- _WHAT THE TASK ASKS_:
Using the data below, gather each line that includes the word "AclPrimitive".

Collected data:
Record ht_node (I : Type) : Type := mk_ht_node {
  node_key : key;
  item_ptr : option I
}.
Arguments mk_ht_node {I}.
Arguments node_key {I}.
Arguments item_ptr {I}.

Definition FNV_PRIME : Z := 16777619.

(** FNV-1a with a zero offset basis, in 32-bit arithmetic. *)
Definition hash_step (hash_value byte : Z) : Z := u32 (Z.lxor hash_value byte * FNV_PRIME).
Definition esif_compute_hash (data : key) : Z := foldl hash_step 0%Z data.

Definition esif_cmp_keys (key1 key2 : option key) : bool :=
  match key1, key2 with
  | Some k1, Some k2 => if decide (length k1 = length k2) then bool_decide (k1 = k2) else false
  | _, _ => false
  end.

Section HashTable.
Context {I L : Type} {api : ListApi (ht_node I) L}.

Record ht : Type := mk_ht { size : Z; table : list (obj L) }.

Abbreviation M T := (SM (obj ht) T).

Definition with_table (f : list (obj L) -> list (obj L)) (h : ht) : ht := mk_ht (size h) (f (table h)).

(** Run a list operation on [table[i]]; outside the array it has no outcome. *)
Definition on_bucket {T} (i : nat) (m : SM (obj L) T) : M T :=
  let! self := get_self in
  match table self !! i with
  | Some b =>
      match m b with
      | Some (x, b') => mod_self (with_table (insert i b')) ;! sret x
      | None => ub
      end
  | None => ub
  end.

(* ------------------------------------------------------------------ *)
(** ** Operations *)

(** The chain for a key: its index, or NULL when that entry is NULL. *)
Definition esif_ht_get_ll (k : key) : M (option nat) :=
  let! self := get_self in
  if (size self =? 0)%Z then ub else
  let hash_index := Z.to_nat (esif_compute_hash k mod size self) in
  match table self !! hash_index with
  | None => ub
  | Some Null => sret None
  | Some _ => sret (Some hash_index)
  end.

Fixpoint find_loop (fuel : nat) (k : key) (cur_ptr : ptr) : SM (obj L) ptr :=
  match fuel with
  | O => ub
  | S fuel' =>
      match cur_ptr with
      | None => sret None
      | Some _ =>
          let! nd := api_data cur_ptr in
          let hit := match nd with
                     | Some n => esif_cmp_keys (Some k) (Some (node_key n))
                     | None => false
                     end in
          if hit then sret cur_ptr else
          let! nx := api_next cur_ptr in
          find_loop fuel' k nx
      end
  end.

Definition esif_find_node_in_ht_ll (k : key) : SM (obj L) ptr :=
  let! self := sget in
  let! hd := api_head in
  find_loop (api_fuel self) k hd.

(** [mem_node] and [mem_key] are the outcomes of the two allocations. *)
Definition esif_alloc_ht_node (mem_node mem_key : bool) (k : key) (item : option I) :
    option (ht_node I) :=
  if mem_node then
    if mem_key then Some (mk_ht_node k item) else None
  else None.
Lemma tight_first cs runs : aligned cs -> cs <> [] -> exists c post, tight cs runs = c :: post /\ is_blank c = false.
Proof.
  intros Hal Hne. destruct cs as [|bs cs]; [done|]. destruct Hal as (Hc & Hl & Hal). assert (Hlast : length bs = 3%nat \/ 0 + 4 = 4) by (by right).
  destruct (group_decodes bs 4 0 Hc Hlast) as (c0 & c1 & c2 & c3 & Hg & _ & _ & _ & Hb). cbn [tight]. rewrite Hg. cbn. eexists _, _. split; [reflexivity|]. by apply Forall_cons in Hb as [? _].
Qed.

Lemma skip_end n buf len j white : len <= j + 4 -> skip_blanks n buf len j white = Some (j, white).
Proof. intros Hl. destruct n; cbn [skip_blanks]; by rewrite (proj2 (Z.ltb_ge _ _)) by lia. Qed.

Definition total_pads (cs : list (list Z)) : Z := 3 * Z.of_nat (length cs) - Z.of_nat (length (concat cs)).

* * *

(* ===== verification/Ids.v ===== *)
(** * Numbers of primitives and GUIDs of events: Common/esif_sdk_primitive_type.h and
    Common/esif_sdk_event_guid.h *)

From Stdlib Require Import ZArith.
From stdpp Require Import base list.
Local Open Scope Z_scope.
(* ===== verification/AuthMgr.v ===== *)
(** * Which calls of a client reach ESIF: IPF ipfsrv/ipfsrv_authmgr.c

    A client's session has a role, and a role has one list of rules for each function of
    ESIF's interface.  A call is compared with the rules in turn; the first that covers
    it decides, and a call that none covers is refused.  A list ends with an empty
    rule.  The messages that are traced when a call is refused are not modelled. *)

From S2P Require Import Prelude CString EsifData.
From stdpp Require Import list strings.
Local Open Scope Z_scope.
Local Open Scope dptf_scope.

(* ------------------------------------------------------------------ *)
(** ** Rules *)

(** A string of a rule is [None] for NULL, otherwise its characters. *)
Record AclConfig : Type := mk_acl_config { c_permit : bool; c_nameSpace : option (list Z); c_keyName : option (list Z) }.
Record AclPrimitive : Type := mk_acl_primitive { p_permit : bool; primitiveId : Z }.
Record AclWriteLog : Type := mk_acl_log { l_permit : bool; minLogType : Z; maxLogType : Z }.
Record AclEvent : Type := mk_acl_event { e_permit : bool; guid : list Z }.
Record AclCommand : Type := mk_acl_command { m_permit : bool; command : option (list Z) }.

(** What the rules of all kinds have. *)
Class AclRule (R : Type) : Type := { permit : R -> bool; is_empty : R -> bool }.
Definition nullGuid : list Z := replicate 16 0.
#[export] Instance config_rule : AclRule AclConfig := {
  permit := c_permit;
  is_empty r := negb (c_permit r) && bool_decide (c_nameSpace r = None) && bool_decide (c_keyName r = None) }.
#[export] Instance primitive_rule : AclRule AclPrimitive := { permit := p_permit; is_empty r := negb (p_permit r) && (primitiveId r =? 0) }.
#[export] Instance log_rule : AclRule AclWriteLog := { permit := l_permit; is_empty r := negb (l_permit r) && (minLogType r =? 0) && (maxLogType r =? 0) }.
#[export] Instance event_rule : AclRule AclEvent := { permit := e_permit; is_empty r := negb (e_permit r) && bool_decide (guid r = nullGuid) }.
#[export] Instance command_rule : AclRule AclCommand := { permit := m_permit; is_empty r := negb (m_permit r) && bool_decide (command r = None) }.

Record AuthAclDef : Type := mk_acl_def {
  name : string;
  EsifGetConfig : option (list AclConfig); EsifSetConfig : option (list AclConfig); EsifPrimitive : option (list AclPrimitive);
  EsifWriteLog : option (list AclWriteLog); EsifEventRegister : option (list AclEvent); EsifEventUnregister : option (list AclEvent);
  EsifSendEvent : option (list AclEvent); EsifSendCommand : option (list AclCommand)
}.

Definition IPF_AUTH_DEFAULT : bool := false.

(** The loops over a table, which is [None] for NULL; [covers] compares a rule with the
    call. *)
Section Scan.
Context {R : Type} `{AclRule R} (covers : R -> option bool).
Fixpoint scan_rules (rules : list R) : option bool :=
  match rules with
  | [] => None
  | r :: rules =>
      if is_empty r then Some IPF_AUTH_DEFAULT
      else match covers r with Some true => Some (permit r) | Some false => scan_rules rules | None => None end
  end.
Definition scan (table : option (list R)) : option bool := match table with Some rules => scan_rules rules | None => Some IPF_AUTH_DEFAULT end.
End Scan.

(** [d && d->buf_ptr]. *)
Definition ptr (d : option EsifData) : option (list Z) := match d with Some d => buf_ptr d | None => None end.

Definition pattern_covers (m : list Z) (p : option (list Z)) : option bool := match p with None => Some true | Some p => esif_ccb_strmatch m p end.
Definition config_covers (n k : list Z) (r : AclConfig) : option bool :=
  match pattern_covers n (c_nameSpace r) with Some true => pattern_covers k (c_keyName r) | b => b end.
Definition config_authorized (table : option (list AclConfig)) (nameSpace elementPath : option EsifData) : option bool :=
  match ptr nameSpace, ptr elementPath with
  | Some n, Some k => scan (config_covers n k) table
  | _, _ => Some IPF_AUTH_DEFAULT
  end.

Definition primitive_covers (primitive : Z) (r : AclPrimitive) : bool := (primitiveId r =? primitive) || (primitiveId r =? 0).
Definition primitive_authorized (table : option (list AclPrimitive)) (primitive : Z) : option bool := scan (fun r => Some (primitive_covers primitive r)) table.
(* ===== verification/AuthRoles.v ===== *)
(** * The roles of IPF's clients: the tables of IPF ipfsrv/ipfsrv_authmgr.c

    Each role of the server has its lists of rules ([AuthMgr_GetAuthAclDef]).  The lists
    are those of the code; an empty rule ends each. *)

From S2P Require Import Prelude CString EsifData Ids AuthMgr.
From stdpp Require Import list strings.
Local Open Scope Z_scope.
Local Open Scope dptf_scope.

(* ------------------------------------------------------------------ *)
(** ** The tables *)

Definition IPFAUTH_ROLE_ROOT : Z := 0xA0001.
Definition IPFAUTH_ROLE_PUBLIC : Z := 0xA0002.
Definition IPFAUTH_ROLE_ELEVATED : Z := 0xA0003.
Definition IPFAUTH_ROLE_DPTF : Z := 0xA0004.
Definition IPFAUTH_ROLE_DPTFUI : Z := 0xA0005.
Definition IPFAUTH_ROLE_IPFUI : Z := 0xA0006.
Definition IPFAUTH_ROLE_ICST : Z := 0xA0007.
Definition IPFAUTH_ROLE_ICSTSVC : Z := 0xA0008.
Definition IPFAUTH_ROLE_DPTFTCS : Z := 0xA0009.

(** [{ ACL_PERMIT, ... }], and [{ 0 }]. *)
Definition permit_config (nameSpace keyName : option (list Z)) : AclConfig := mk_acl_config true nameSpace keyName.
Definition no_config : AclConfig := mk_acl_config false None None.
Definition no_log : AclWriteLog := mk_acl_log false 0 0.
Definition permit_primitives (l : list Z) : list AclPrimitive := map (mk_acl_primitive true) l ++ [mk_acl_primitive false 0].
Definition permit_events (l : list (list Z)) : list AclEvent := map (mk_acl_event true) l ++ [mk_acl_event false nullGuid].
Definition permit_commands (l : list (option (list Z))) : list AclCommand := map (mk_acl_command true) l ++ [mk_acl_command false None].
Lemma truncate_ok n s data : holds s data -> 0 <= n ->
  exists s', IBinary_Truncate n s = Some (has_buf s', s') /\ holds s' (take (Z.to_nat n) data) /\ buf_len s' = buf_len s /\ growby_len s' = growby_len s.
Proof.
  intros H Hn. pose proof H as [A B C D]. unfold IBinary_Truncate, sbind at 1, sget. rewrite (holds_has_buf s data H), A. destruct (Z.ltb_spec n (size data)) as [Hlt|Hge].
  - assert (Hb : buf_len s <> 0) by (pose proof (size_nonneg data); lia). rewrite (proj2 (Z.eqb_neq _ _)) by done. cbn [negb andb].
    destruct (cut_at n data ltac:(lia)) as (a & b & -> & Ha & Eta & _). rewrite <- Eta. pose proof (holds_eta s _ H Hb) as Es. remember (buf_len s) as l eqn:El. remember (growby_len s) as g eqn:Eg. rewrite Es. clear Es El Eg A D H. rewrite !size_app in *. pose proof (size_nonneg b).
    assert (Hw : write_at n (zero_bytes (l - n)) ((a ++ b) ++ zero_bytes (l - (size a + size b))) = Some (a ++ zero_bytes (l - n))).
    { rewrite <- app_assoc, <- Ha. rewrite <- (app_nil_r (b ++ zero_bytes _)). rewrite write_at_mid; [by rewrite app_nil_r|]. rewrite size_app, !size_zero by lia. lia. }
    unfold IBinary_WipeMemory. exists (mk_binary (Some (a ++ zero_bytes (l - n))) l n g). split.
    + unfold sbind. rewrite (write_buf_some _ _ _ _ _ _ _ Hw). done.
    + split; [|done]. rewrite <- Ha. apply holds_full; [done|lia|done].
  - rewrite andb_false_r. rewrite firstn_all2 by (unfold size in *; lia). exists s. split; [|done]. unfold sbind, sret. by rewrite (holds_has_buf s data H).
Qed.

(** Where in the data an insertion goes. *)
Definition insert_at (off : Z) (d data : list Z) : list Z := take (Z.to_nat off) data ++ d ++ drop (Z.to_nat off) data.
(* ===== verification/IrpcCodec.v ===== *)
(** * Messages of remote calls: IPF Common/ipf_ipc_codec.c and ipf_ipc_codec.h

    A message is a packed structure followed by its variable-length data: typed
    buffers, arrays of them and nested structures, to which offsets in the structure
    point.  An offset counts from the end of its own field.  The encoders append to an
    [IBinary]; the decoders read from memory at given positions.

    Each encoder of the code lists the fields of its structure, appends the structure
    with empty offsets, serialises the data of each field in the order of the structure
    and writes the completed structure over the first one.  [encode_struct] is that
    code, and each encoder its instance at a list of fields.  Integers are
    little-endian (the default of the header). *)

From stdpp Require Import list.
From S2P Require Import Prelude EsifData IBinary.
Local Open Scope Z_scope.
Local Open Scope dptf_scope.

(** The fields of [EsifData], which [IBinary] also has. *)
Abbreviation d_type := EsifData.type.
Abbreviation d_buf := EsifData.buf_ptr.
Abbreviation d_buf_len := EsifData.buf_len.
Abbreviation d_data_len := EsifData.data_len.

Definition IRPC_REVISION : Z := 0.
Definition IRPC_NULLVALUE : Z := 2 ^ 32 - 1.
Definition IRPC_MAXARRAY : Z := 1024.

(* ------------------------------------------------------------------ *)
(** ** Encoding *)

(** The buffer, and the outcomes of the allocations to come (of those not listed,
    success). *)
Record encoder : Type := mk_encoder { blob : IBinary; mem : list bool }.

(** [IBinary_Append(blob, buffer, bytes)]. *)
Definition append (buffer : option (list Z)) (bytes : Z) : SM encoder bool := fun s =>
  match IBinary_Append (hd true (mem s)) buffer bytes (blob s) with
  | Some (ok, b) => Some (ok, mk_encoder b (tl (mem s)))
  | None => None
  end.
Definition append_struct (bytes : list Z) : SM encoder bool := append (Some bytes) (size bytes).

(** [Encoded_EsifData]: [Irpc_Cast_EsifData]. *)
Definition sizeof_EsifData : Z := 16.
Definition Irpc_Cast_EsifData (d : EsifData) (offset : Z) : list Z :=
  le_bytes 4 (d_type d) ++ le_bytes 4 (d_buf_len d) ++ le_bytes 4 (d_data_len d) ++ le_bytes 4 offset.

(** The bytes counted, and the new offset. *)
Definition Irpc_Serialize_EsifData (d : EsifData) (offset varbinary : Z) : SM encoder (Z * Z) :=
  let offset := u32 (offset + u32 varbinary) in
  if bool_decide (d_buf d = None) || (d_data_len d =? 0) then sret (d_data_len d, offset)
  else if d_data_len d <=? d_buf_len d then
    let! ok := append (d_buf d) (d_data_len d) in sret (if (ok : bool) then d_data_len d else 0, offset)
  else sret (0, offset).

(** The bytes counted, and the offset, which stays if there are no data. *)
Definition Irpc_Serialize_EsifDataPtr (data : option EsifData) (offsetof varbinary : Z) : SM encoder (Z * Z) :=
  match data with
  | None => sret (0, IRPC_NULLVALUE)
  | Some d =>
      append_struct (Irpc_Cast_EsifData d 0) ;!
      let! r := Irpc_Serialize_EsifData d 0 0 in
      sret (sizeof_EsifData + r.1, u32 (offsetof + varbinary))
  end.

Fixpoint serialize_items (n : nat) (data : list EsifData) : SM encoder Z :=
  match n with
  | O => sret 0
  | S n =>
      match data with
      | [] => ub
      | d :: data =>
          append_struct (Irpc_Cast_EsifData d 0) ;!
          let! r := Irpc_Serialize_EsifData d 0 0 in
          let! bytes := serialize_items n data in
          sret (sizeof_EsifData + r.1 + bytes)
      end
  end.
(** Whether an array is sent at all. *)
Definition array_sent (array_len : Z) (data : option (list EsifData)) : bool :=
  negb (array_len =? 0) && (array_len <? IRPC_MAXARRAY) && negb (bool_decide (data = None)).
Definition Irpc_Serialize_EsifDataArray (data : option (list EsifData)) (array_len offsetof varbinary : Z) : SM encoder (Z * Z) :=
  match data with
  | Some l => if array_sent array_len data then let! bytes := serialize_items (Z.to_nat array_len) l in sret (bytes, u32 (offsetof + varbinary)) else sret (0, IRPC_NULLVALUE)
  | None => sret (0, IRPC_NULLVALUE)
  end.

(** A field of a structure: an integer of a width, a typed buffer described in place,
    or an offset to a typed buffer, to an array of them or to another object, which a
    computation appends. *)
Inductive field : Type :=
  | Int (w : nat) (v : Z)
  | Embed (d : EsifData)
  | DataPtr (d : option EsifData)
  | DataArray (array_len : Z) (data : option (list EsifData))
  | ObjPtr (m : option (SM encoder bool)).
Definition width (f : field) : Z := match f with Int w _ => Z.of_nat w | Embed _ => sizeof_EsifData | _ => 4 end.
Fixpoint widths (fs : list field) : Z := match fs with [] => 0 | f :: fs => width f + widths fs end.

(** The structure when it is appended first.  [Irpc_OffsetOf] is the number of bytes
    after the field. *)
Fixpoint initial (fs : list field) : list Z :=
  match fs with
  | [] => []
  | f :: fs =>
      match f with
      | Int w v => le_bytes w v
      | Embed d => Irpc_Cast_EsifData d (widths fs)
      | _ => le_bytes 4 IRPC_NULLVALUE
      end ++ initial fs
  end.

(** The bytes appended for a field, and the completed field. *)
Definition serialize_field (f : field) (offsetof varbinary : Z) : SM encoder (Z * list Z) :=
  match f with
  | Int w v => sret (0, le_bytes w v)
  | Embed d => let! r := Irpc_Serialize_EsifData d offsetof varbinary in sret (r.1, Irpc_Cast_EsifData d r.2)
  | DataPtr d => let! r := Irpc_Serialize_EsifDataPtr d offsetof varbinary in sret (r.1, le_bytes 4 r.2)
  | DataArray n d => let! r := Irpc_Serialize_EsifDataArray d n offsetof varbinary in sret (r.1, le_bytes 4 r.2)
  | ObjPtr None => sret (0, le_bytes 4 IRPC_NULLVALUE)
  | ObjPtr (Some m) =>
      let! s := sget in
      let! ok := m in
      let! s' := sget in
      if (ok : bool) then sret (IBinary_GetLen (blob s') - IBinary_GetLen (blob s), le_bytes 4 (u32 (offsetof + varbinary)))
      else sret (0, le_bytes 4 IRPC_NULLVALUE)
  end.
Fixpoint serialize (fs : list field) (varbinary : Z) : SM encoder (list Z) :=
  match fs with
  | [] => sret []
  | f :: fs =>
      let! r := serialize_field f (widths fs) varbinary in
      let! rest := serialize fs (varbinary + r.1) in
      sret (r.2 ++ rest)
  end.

- _ANSWER BOX_:
Record AclPrimitive : Type := mk_acl_primitive { p_permit : bool; primitiveId : Z }.
#[export] Instance primitive_rule : AclRule AclPrimitive := { permit := p_permit; is_empty r := negb (p_permit r) && (primitiveId r =? 0) }.
  EsifGetConfig : option (list AclConfig); EsifSetConfig : option (list AclConfig); EsifPrimitive : option (list AclPrimitive);
Definition primitive_covers (primitive : Z) (r : AclPrimitive) : bool := (primitiveId r =? primitive) || (primitiveId r =? 0).
Definition primitive_authorized (table : option (list AclPrimitive)) (primitive : Z) : option bool := scan (fun r => Some (primitive_covers primitive r)) table.
Definition permit_primitives (l : list Z) : list AclPrimitive := map (mk_acl_primitive true) l ++ [mk_acl_primitive false 0].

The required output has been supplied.